(** [str.isspace()] on one character: the whitespace characters of Unicode,
    which are those [str.strip()] removes. *)
Definition is_space (cp : N) : bool :=
  ((9 <=? cp) && (cp <=? 13) || (28 <=? cp) && (cp <=? 32) ||
   (cp =? 0x85) || (cp =? 0xA0) || (cp =? 0x1680) ||
   (0x2000 <=? cp) && (cp <=? 0x200A) ||
   (cp =? 0x2028) || (cp =? 0x2029) || (cp =? 0x202F) || (cp =? 0x205F) ||
   (cp =? 0x3000))%N%bool.

Definition is_space_char (ch : string) : bool :=
  match code_point ch with
  | Some cp => is_space cp
  | None => false
  end.

(** The characters of [s.lstrip()]. *)
Fixpoint lstrip_chars (l : list string) : list string :=
  match l with
  | ch :: rest => if is_space_char ch then lstrip_chars rest else l
  | [] => []
  end.

(** [s.strip()]: [s] without the whitespace characters at its two ends. *)
Definition strip (s : string) : string :=
  of_chars (rev (lstrip_chars (rev (lstrip_chars (chars s))))).

(** Strings made of continuation bytes only. *)
Fixpoint all_continuation (t : string) : Prop :=
  match t with
  | EmptyString => True
  | String d t' => is_continuation d = true /\ all_continuation t'
  end.

(** A character: a byte followed by continuation bytes; a leading character
    starts with a byte that is not a continuation byte. *)
Definition character (ch : string) : Prop :=
  exists c t, ch = String c t /\ all_continuation t.

Definition leading (ch : string) : Prop :=
  exists c t, ch = String c t /\ is_continuation c = false /\ all_continuation t.

(** The lists of characters that strings split into. *)
Definition well_formed (l : list string) : Prop :=
  match l with
  | [] => True
  | ch :: rest => character ch /\ Forall leading rest
  end.

(** ** The environment of the game loop

    The calls [main] makes, each with the type of its answer. A call of the
    console or of the file system may raise instead of answering (see
    [fails] below); [main] has no handler, so that such an exception ends the
    run. *)

Variant gameE : Type -> Type :=
| Print (text : string) : gameE unit               (* print(text) *)
| Input (prompt : string) : gameE string           (* input(prompt) *)
| ReadLines (path : string) : gameE (list string)  (* open(path).read().splitlines() *)
| RandomChoice (seq : list string) : gameE string  (* random.choice(seq), seq not empty *)
| SetHardMode (enabled : bool) : gameE unit        (* wiki.set_hard_mode *)
| GetPage (name : string) : gameE PyPage           (* wiki.get_page *)
| FindShortPath (start target : PyPage) : gameE PyPath  (* wiki.find_short_path *)
| Raise (exn : string) : gameE Empty_set.          (* an uncaught exception *)

Declare Scope game_scope.
Delimit Scope game_scope with game.
Notation "x <- t1 ;; t2" := (ITree.bind t1 (fun x => t2))
  (at level 100, t1 at next level, t2 at level 200, right associativity) : game_scope.
Notation "t1 ;; t2" := (ITree.bind t1 (fun _ => t2))
  (at level 100, t2 at level 200, right associativity) : game_scope.
Local Open Scope game_scope.

Definition game (R : Type) : Type := itree gameE R.

Definition print (text : string) : game unit := ITree.trigger (Print text).
Definition input (prompt : string) : game string := ITree.trigger (Input prompt).
Definition set_hard_mode (enabled : bool) : game unit := ITree.trigger (SetHardMode enabled).
Definition get_page (name : string) : game PyPage := ITree.trigger (GetPage name).
Definition find_short_path (start target : PyPage) : game PyPath :=
  ITree.trigger (FindShortPath start target).

Definition raise {R : Type} (exn : string) : game R :=
  v <- ITree.trigger (Raise exn);; match v : Empty_set with end.

(** [random.choice] raises [IndexError] on an empty sequence. *)
Definition random_choice (seq : list string) : game string :=
  match seq with
  | [] => raise "IndexError"
  | _ :: _ => ITree.trigger (RandomChoice seq)
  end.

(** Attribute access [v.f]; [None] has no attribute [title] or [summary]. *)
Definition getattr {A : Type} (f : Page -> A) (v : PyPage) : game A :=
  match v with
  | Some p => Ret (f p)
  | None => raise "AttributeError"
  end.

(** [page = None; while not page: page = body] *)
Definition while_not (body : game PyPage) : game PyPage :=
  ITree.iter (fun page : PyPage =>
    if truthy_page page then Ret (inr page)
    else (p <- body;; Ret (inl p))) None.

(** ** [main] *)

(** The newline character. *)
Definition nl : string := String "010" "".

(** The score of one side (lines 66-75 and 77-86): the header, then either the
    path and its length, or the two "no path" lines and the score 100. *)
Definition report (header : string) (path : PyPath) : game nat :=
  print header;;
  if truthy_path path then
    print (join (nl +++ " -> ") (match path with Some l => l | None => [] end));;
    print ("Length: " +++ str_of_nat (len path) +++ nl);;
    Ret (len path)
  else
    print "No path found (or search timed out).";;
    print ("Length: ∞ (Infinite)" +++ nl);;
    Ret 100.

(** The local variables of one iteration of the game loop, as they stand
    after the comparison of the scores. *)
Record Round : Type := mkRound {
  start_page : PyPage;
  computer_page : PyPage;
  user_page : PyPage;
  computer_path : PyPath;
  user_path : PyPath;
  computer_score : nat;
  user_score : nat
}.

(** The two lines printed for a page once its retry loop has ended (lines
    40-41, 49-50 and 61-62): the label with [page.title], then the first 500
    characters of [page.summary]. *)
Definition show_page (label : string) (page : PyPage) : game unit :=
  t <- getattr title page;;
  print (label +++ t +++ nl);;
  s <- getattr summary page;;
  print ("Summary: " +++ slice_to 500 s +++ "..." +++ nl).

(** Lines 34-93: the body of [while True], up to the verdict. *)
Definition round (common_words : list string) : game Round :=
  start_page <- while_not (
    start_word <- random_choice common_words;;
    get_page start_word);;
  show_page "The starting page is: " start_page;;
  computer_page <- while_not (
    computer_word <- random_choice common_words;;
    get_page computer_word);;
  show_page "The computer's page is: " computer_page;;
  user_page <- while_not (
    print "What would you like your page to be?";;
    user_page_name <- input "";;
    user_page <- get_page user_page_name;;
    (if truthy_page user_page then Ret tt
     else print ("Could not find page '" +++ user_page_name
                 +++ "'. Please try another page." +++ nl));;
    Ret user_page);;
  show_page "Your page is: " user_page;;
  print ("Calculating Bacon paths..." +++ nl);;
  computer_path <- find_short_path start_page computer_page;;
  computer_score <- report "Computer's path:" computer_path;;
  user_path <- find_short_path start_page user_page;;
  user_score <- report "Your path:" user_path;;
  (if Nat.ltb user_score computer_score then print "I win!"
   else if Nat.ltb computer_score user_score then print "You win!"
   else print "It's a tie!");;
  Ret (mkRound start_page computer_page user_page
               computer_path user_path computer_score user_score).

Definition welcome : game unit :=
  print (nl +++ nl +++ "🥓 Welcome to WikiBacon! 🥓" +++ nl);;
  print ("In this game, we start from a random Wikipedia page, and then we compete to see who can name a page that is *farthest away* from the original page." +++ nl);;
  print (nl +++ "Difficulty modes:");;
  print "  [1] Normal - Uses both links and categories";;
  print "  [2] Hard - Links only (no categories)".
·····
WHAT IS NEEDED -
Which lines run from the one containing "computer_path <- find_short_path" to the end of the entries above? Quote exactly those, and only those.

EXERCISE SOLUTION -
  computer_path <- find_short_path start_page computer_page;;
  computer_score <- report "Computer's path:" computer_path;;
  user_path <- find_short_path start_page user_page;;
  user_score <- report "Your path:" user_path;;
  (if Nat.ltb user_score computer_score then print "I win!"
   else if Nat.ltb computer_score user_score then print "You win!"
   else print "It's a tie!");;
  Ret (mkRound start_page computer_page user_page
               computer_path user_path computer_score user_score).

Definition welcome : game unit :=
  print (nl +++ nl +++ "🥓 Welcome to WikiBacon! 🥓" +++ nl);;
  print ("In this game, we start from a random Wikipedia page, and then we compete to see who can name a page that is *farthest away* from the original page." +++ nl);;
  print (nl +++ "Difficulty modes:");;
  print "  [1] Normal - Uses both links and categories";;
  print "  [2] Hard - Links only (no categories)".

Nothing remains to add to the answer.